In order to excel in Communicating, we believe that children throughout our school must achieve the following learning objectives:
• To listen carefully and understand
• To develop a wide and interesting vocabulary
• To speak with clarity
• To tell stories with structure
• To hold conversations and debates
Specifically, the children should master the skills below:
Key Stage 1
Lower Key Stage 2
Upper Key Stage 2
|To listen carefully and understand||• Sift information and focus on the important points.
• Seek clarification when a message is not clear.
• Understand instructions with more than one point.
|• Engage in discussions, making relevant points.
• Ask for specific additional information to clarify.
• Understand the meaning of some phrases beyond the literal interpretation.
|• Understand how to answer questions that require more than a yes/no or single sentence response.
• Recognise and explain some idioms.
• Understand irony (when it is obvious).
|To develop a wide and interesting vocabulary||• Use subject specific vocabulary to explain and describe.
• Suggest words or phrases appropriate to the topic being discussed.
• Identify homophones.
|• Use time, size and other measurements to quantify.
• Use interesting adjectives, adverbial phrases and extended noun phrases in discussion.
• Use vocabulary that is appropriate to the topic being discussed or the audience that is listening.
|• Use adventurous and sophisticated vocabulary.
• Explain the meaning of words, offering alternatives.
• Use a wide range of phrases that include determiners, modifiers and other techniques to add extra interest and clarity.
|To speak with clarity||• Speak in a way that is clear and easy to understand.
• Demonstrate good phonic knowledge by clearly pronouncing the sounds within words.
• Identify syllables within words.
|• Use verbs with irregular endings.
• Use a mixture of sentence lengths to add interest to discussions and explanations.
• Use intonation to emphasise grammar and punctuation when reading aloud.
|• Vary the length and structure of sentences.
• Ask questions and make suggestions to take an active part in discussions.
• Comment on the grammatical structure of a range of spoken and written accounts.
|To tell stories with structure||• Ensure stories have a setting, plot and a sequence of events.
• Recount experiences with interesting detail.
• Predict events in a story.
• Give just enough detail to keep the audience engaged.
|• Bring stories to life with expression and intonation.
• Read the audience to know when to add detail and when to leave it out.
|• Narrate detailed and exciting stories.
• Use the conventions and structure appropriate to the type of story being told.
• Interweave action, character descriptions, settings and dialogue.
|To hold conversations and debates||• Take turns to talk, listening carefully to the contributions of others.

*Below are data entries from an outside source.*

(* ===== verification/_CoqProject ===== *)
-Q . S2P
Prelude.v
Usize.v
Layout.v
State.v
PageSource.v
Bump.v
Trace.v
Steps.v
Schedule.v
Pool.v
GlobalAlloc.v
StubAlloc.v
WasmAlloc.v
WasmHost.v
Linear.v
Racing.v
Growing.v
Align.v
Contract.v
Zeroed.v
Realloc.v
Width.v
Mirror.v
Tests.v
(* ===== verification/State.v ===== *)
(** * State: the allocator's state and the world a call runs in

    [InnerAlloc] is the struct of [bump.rs]; [World] pairs it with the host
    environment a page source acts on, so that a method taking [&mut self]
    is a computation over [World].  The file defines the well-formedness
    invariant of the state and the blocks the allocator hands out. *)

From Stdlib Require Import ZArith Lia Bool.
From S2P Require Import Prelude Usize.
#[local] Open Scope Z_scope.

(** A page in Wasm is 64 KiB. *)
Definition PAGE_SIZE : Z := 64 * 1024.

Record InnerAlloc : Type := mkInnerAlloc {
  (** Points to the start of the next available allocation. *)
  next : Z;
  (** The address of the upper limit of our heap. *)
  upper_limit : Z
}.

(** [InnerAlloc::new]. *)
Definition new : InnerAlloc := {| next := 0; upper_limit := 0 |}.

(** The allocator ([self], or the static [INNER]) and the environment of
    type [H] that [request_pages] acts on. *)
Record World (H : Type) : Type := mkWorld { inner : InnerAlloc; host : H }.

Arguments mkWorld {H} inner host.
Arguments inner {H} w.
Arguments host {H} w.

Section Access.
Context {H : Type}.

(** Reads and writes of the fields of [self]. *)
Definition get_next : M (World H) Z := gets (fun w => next (inner w)).

Definition get_upper_limit : M (World H) Z := gets (fun w => upper_limit (inner w)).

Definition with_next (v : Z) (w : World H) : World H :=
  mkWorld (mkInnerAlloc v (upper_limit (inner w))) (host w).

Definition with_upper_limit (v : Z) (w : World H) : World H :=
  mkWorld (mkInnerAlloc (next (inner w)) v) (host w).

Definition set_next (v : Z) : M (World H) unit := modify (with_next v).

Definition set_upper_limit (v : Z) : M (World H) unit := modify (with_upper_limit v).

End Access.

(** A block handed out: its first address and its length in bytes. *)
Record Block : Type := mkBlock { start : Z; len : Z }.

(** One past the last address of a block. *)
Definition block_end (b : Block) : Z := start b + len b.

(** [x] is an address of the block. *)
Definition in_block (x : Z) (b : Block) : Prop := start b <= x < block_end b.

(** Two blocks share no address. *)
Definition disjoint (b c : Block) : Prop := forall x, ~ (in_block x b /\ in_block x c).

(** The executable test: one ends before the other starts, or one is empty. *)
Definition disjointb (b c : Block) : bool :=
  (block_end b <=? start c) || (block_end c <=? start b) ||
  (len b <=? 0) || (len c <=? 0).

Section Invariant.
Context {U : Usize}.

(** The invariant of the state: the cursor is inside the granted range, and
    both are addresses. *)
Definition inner_wf (a : InnerAlloc) : Prop :=
  0 <= next a /\ next a <= upper_limit a /\ upper_limit a <= usize_MAX.

Definition inner_ok (a : InnerAlloc) : bool :=
  (0 <=? next a) && (next a <=? upper_limit a) && (upper_limit a <=? usize_MAX).

(** The headroom: bytes granted and not yet handed out. *)
Definition headroom (a : InnerAlloc) : Z := upper_limit a - next a.

Lemma inner_ok_spec a : inner_ok a = true <-> inner_wf a.
Proof.
  unfold inner_ok, inner_wf. rewrite !andb_true_iff, !Z.leb_le. tauto.
Qed.

Lemma new_wf : inner_wf new.
Proof. pose proof usize_MAX_ge. unfold inner_wf, new. simpl. lia. Qed.

Lemma inner_wf_next_in_usize a : inner_wf a -> in_usize (next a).
Proof. unfold inner_wf, in_usize. lia. Qed.

Lemma inner_wf_upper_in_usize a : inner_wf a -> in_usize (upper_limit a).
Proof. unfold inner_wf, in_usize. lia. Qed.

Lemma headroom_nonneg a : inner_wf a -> 0 <= headroom a.
Proof. unfold inner_wf, headroom. lia. Qed.

End Invariant.

Lemma PAGE_SIZE_eq : PAGE_SIZE = 65536.
Proof. reflexivity. Qed.

Lemma PAGE_SIZE_pos : 0 < PAGE_SIZE.
Proof. reflexivity. Qed.

Lemma PAGE_SIZE_in_usize `{Usize} : in_usize PAGE_SIZE.
Proof. pose proof usize_MAX_ge. unfold in_usize. rewrite PAGE_SIZE_eq. lia. Qed.

Lemma disjointb_spec b c : disjointb b c = true <-> disjoint b c.
Proof.
  unfold disjointb, disjoint, in_block, block_end.
  rewrite !orb_true_iff, !Z.leb_le. split.
  - intros Hd x. lia.
  - intros Hd. pose proof (Hd (start b)). pose proof (Hd (start c)). lia.
Qed.

Lemma disjoint_sym b c : disjoint b c -> disjoint c b.
Proof. unfold disjoint. intros Hd x [? ?]. apply (Hd x). auto. Qed.

(** Blocks in address order are disjoint. *)
Lemma before_disjoint b c : block_end b <= start c -> disjoint b c.
Proof. unfold disjoint, in_block. intros ? x. lia. Qed.

Section World.
Context {H : Type}.
Implicit Types (w : World H) (v : Z).

Lemma inner_with_next v w :
  inner (with_next v w) = mkInnerAlloc v (upper_limit (inner w)).
Proof. reflexivity. Qed.

Lemma inner_with_upper_limit v w :
  inner (with_upper_limit v w) = mkInnerAlloc (next (inner w)) v.
Proof. reflexivity. Qed.

Lemma host_with_next v w : host (with_next v w) = host w.
Proof. reflexivity. Qed.

Lemma host_with_upper_limit v w : host (with_upper_limit v w) = host w.
Proof. reflexivity. Qed.

End World.

#[export] Hint Resolve new_wf PAGE_SIZE_pos inner_wf_next_in_usize
  inner_wf_upper_in_usize before_disjoint : bump.
#[export] Hint Rewrite @inner_with_next @inner_with_upper_limit
  @host_with_next @host_with_upper_limit : bump_rw.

• Vary language between formal and informal according to the situation.
• Add humour to a discussion or debate where appropriate.
|• Make relevant comments or ask questions in a discussion or a debate.
• Seek clarification by actively seeking to understand others’ points of view.
• Respectfully challenge opinions or points, offering an alternative.
|• Negotiate and compromise by offering alternatives.
• Debate, using relevant details to support points.
• Offer alternative explanations when others don’t understand.